Given records
(* ===== verification/Blocking.v ===== *)
(** * Blocking list operations (src/network/blocking.rs)

    The registry of the clients waiting on each key of a database, the manager
    with one registry per database and the queue of wake-ups, and the part of
    the server that blocks a client and serves it (handle_blpop, wake_client,
    process_wakeups and process_blocked_timeouts of src/network/server.rs).

    The server pops the lists through the interface [ListStore], which the
    storage engine implements.  Times are nanoseconds of the monotonic clock.
    A method holds the registry's lock for its whole body and [SegQueue] is a
    first-in first-out queue, so methods are functions on the manager. *)

From S2P Require Import Prelude Text Resp PubSub RespParser Connection.

Open Scope Z_scope.

Record BlockedClient := mkClient {
  bc_conn : Z;
  blocked_at : Z;
  bc_deadline : option Z;
  bc_op : BlockingOp;
}.

Record WakeupRequest := mkWakeup {
  wr_conn : Z;
  wr_db : nat;
  wr_key : bytes;
  wr_op : BlockingOp;
}.

Record BlockingRegistry := mkRegistry {
  blocked_on_key : gmap bytes (list BlockedClient);
  blocked_keys : gset bytes;
}.

Definition registry_new : BlockingRegistry := mkRegistry ∅ ∅.

Definition register_one (client : BlockedClient) (r : BlockingRegistry) (key : bytes) : BlockingRegistry :=
  mkRegistry (<[key := default [] (blocked_on_key r !! key) ++ [client]]> (blocked_on_key r))
    ({[key]} ∪ blocked_keys r).

Definition register_blocked_client (r : BlockingRegistry) (client : BlockedClient) (keys : list (nat * bytes))
    : BlockingRegistry :=
  foldl (fun r k => register_one client r k.2) r keys.

(** Filter every queue; the keys whose queue became empty go from both maps. *)
Definition retain_all (keep : BlockedClient -> bool) (r : BlockingRegistry) : BlockingRegistry :=
  let emptied := filter (fun k => forallb (fun c => negb (keep c)) (default [] (blocked_on_key r !! k)))
                   (dom (blocked_on_key r)) in
  mkRegistry (omap (fun q => let q' := filter keep q in if decide (q' = []) then None else Some q') (blocked_on_key r))
    (blocked_keys r ∖ emptied).

Definition registry_unregister (r : BlockingRegistry) (conn_id : Z) : BlockingRegistry :=
  retain_all (fun c => negb (bc_conn c =? conn_id)) r.

Definition registry_has_blocked (r : BlockingRegistry) (key : bytes) : bool := bool_decide (key ∈ blocked_keys r).

Definition pop_first_waiter (r : BlockingRegistry) (key : bytes) : BlockingRegistry * option BlockedClient :=
  match blocked_on_key r !! key with
  | Some (c :: q) =>
      (match q with
       | [] => mkRegistry (delete key (blocked_on_key r)) (blocked_keys r ∖ {[key]})
       | _ => mkRegistry (<[key := q]> (blocked_on_key r)) (blocked_keys r)
       end, Some c)
  | Some [] => (mkRegistry (delete key (blocked_on_key r)) (blocked_keys r ∖ {[key]}), None)
  | None => (r, None)
  end.

Definition is_expired (now : Z) (c : BlockedClient) : bool :=
  match bc_deadline c with Some d => d <=? now | None => false end.

Record BlockingManager := mkManager {
  registries : list BlockingRegistry;
  wake_queue : list WakeupRequest;
  shutdown_flag : bool;
}.

Definition manager_new (num_databases : nat) : BlockingManager :=
  mkManager (replicate num_databases registry_new) [] false.

Definition set_registry (m : BlockingManager) (db : nat) (r : BlockingRegistry) : BlockingManager :=
  mkManager (<[db := r]> (registries m)) (wake_queue m) (shutdown_flag m).

Definition register_blocked (now : Z) (m : BlockingManager) (db : nat) (conn_id : Z) (keys : list bytes)
    (op : BlockingOp) (deadline : option Z) : BlockingManager * outcome unit :=
  match registries m !! db with
  | None => (m, Err (EStorage InvalidDatabase))
  | Some r =>
      (set_registry m db (register_blocked_client r (mkClient conn_id now deadline op) (map (pair db) keys)), Ok tt)
  end.

Definition unregister_client (m : BlockingManager) (db : nat) (conn_id : Z) : BlockingManager :=
  match registries m !! db with
  | None => m
  | Some r => set_registry m db (registry_unregister r conn_id)
  end.

Definition has_blocked_clients (m : BlockingManager) (db : nat) (key : bytes) : bool :=
  match registries m !! db with
  | None => false
  | Some r => registry_has_blocked r key
  end.

Definition notify_key_ready (m : BlockingManager) (db : nat) (key : bytes) : BlockingManager :=
  match registries m !! db with
  | None => m
  | Some r =>
      match pop_first_waiter r key with
      | (r', None) => set_registry m db r'
      | (r', Some c) =>
          mkManager (<[db := r']> (registries m)) (wake_queue m ++ [mkWakeup (bc_conn c) db key (bc_op c)])
            (shutdown_flag m)
      end
  end.

(** Drain up to 32 requests. *)
Definition process_wakeups (m : BlockingManager) : BlockingManager * list WakeupRequest :=
  (mkManager (registries m) (drop 32 (wake_queue m)) (shutdown_flag m), take 32 (wake_queue m)).

Definition has_pending_wakeups (m : BlockingManager) : bool :=
  match wake_queue m with [] => false | _ => true end.

Definition manager_shutdown (m : BlockingManager) : BlockingManager :=
  mkManager (registries m) (wake_queue m) true.

Section timeouts.
Context `{HashIter}.

(** [get_expired_clients]: the expired ones of every queue, each queue from its
    end, the queues in some order. *)
Definition get_expired_clients (now : Z) (r : BlockingRegistry) : BlockingRegistry * list Z :=
  (retain_all (fun c => negb (is_expired now c)) r,
   concat (map (fun kq => map bc_conn (rev (filter (is_expired now) kq.2))) (map_iter (blocked_on_key r)))).

Definition process_timeouts (now : Z) (m : BlockingManager) : BlockingManager * list Z :=
  let rs := map (get_expired_clients now) (registries m) in
  (mkManager (map fst rs) (wake_queue m) (shutdown_flag m), concat (map snd rs)).
End timeouts.

(** ** The server's side *)

(** What the server uses of the storage engine. *)
Class ListStore (S : Type) := {
  store_lpop : S -> nat -> bytes -> S * outcome (option bytes);
  store_rpop : S -> nat -> bytes -> S * outcome (option bytes);
}.

Section server.
Context `{F64Text} {S : Type} `{ListStore S} `{HashIter}.

Record server := mkServer {
  store : S;
  blocking : BlockingManager;
  conns : gmap Z Connection;
}.

(** [with_connection] on a connection that may be gone. *)
Definition update_conn (conn_id : Z) (f : Connection -> Connection) (s : server) : server :=
  mkServer (store s) (blocking s) (alter f conn_id (conns s)).

(** The closure of [wake_client]: only a blocked connection gets the value;
    when sending fails the state stays. *)
Definition deliver (key value : bytes) (c : Connection) : Connection :=
  match conn_state c with
  | Blocked _ =>
      match send_frame c (Array (Some [from_bytes key; from_bytes value])) with
      | (c', Ok _) => set_state Authenticated c'
      | (c', _) => c'
      end
  | _ => c
  end.

Definition wake_client (s : server) (w : WakeupRequest) : server * outcome unit :=
  let popped :=
    match wr_op w with
    | BLPop => Some (store_lpop (store s) (wr_db w) (wr_key w))
    | BRPop => Some (store_rpop (store s) (wr_db w) (wr_key w))
    | XReadBlock _ => None
    end in
  match popped with
  | None => (s, Ok tt)
  | Some (st, Err e) => (mkServer st (blocking s) (conns s), Err e)
  | Some (st, Panic) => (mkServer st (blocking s) (conns s), Panic)
  | Some (st, Ok None) => (mkServer st (blocking s) (conns s), Ok tt)
  | Some (st, Ok (Some v)) =>
      (update_conn (wr_conn w) (deliver (wr_key w) v) (mkServer st (blocking s) (conns s)), Ok tt)
  end.

(** [self.wake_client(wakeup)?] for each request: an error ends the loop, and
    with it the server's run loop. *)
Fixpoint wake_all (s : server) (ws : list WakeupRequest) : server * outcome unit :=
  match ws with
  | [] => (s, Ok tt)
  | w :: ws' =>
      match wake_client s w with
      | (s', Ok _) => wake_all s' ws'
      | (s', r) => (s', r)
      end
  end.

Definition server_process_wakeups (s : server) : server * outcome bool :=
  let '(m, ws) := process_wakeups (blocking s) in
  let s1 := mkServer (store s) m (conns s) in
  match ws with
  | [] => (s1, Ok false)
  | _ => match wake_all s1 ws with
         | (s2, Ok _) => (s2, Ok true)
         | (s2, Err e) => (s2, Err e)
         | (s2, Panic) => (s2, Panic)
         end
  end.

Definition expire_conn (c : Connection) : Connection :=
  match conn_state c with
  | Blocked _ =>
      match send_frame c null_array with
      | (c', Ok _) => set_state Authenticated c'
      | (c', _) => c'
      end
  | _ => c
  end.

Definition process_blocked_timeouts (now : Z) (s : server) : server * bool :=
  let '(m, expired) := process_timeouts now (blocking s) in
  match expired with
  | [] => (mkServer (store s) m (conns s), false)
  | _ => (foldl (fun s i => update_conn i expire_conn s) (mkServer (store s) m (conns s)) expired, true)
  end.

Definition is_connection_blocked (s : server) (conn_id : Z) : bool :=
  match conns s !! conn_id with
  | Some c => match conn_state c with Blocked _ => true | _ => false end
  | None => false
  end.

(** The pushes notify one waiter of the key. *)
Definition notify_push (s : server) (db : nat) (key : bytes) : server :=
  if has_blocked_clients (blocking s) db key
  then mkServer (store s) (notify_key_ready (blocking s) db key) (conns s)
  else s.

(** The fast path of BLPOP and BRPOP: the first key with an element. *)
Fixpoint pop_first_ready (pop : S -> nat -> bytes -> S * outcome (option bytes)) (st : S) (db : nat)
    (keys : list bytes) : S * outcome (option (bytes * bytes)) :=
  match keys with
  | [] => (st, Ok None)
  | k :: keys' =>
      match pop st db k with
      | (st', Ok (Some v)) => (st', Ok (Some (k, v)))
      | (st', Ok None) => pop_first_ready pop st' db keys'
      | (st', Err e) => (st', Err e)
      | (st', Panic) => (st', Panic)
      end
  end.

(** What follows the parsing of the arguments in [handle_blpop] and
    [handle_brpop]; [timeout] is [None] for 0, which blocks for ever; a
    deadline out of range panics. *)
Definition block_on (now : Z) (op : BlockingOp) (s : server) (db : nat) (conn_id : Z) (keys : list bytes)
    (timeout : option Z) : server * outcome RespFrame :=
  let pop := match op with BRPop => store_rpop | _ => store_lpop end in
  match pop_first_ready pop (store s) db keys with
  | (st, Ok (Some (k, v))) => (mkServer st (blocking s) (conns s), Ok (Array (Some [from_bytes k; from_bytes v])))
  | (st, Err e) => (mkServer st (blocking s) (conns s), Err e)
  | (st, Panic) => (mkServer st (blocking s) (conns s), Panic)
  | (st, Ok None) =>
      match (match timeout with
             | Some t => let? d := instant_add now t in Ok (Some d)
             | None => Ok None
             end) with
      | Ok deadline =>
          match register_blocked now (blocking s) db conn_id keys op deadline with
          | (m, Ok _) =>
              let b := {| bs_keys := map (pair (Z.of_nat db)) keys; bs_deadline := deadline; bs_op := op |} in
              (update_conn conn_id (set_state (Blocked b)) (mkServer st m (conns s)), Ok NoResponse)
          | (m, Err e) => (mkServer st m (conns s), Err e)
          | (m, Panic) => (mkServer st m (conns s), Panic)
          end
      | Err e => (mkServer st (blocking s) (conns s), Err e)
      | Panic => (mkServer st (blocking s) (conns s), Panic)
      end
  end.
End server.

Problem
Output only an exact transcription of the lines above from the one with "storage engine implements." up to and including the one with "Definition register_one (client".

Answer to this problem
    storage engine implements.  Times are nanoseconds of the monotonic clock.
    A method holds the registry's lock for its whole body and [SegQueue] is a
    first-in first-out queue, so methods are functions on the manager. *)

From S2P Require Import Prelude Text Resp PubSub RespParser Connection.

Open Scope Z_scope.

Record BlockedClient := mkClient {
  bc_conn : Z;
  blocked_at : Z;
  bc_deadline : option Z;
  bc_op : BlockingOp;
}.

Record WakeupRequest := mkWakeup {
  wr_conn : Z;
  wr_db : nat;
  wr_key : bytes;
  wr_op : BlockingOp;
}.

Record BlockingRegistry := mkRegistry {
  blocked_on_key : gmap bytes (list BlockedClient);
  blocked_keys : gset bytes;
}.

Definition registry_new : BlockingRegistry := mkRegistry ∅ ∅.

Definition register_one (client : BlockedClient) (r : BlockingRegistry) (key : bytes) : BlockingRegistry :=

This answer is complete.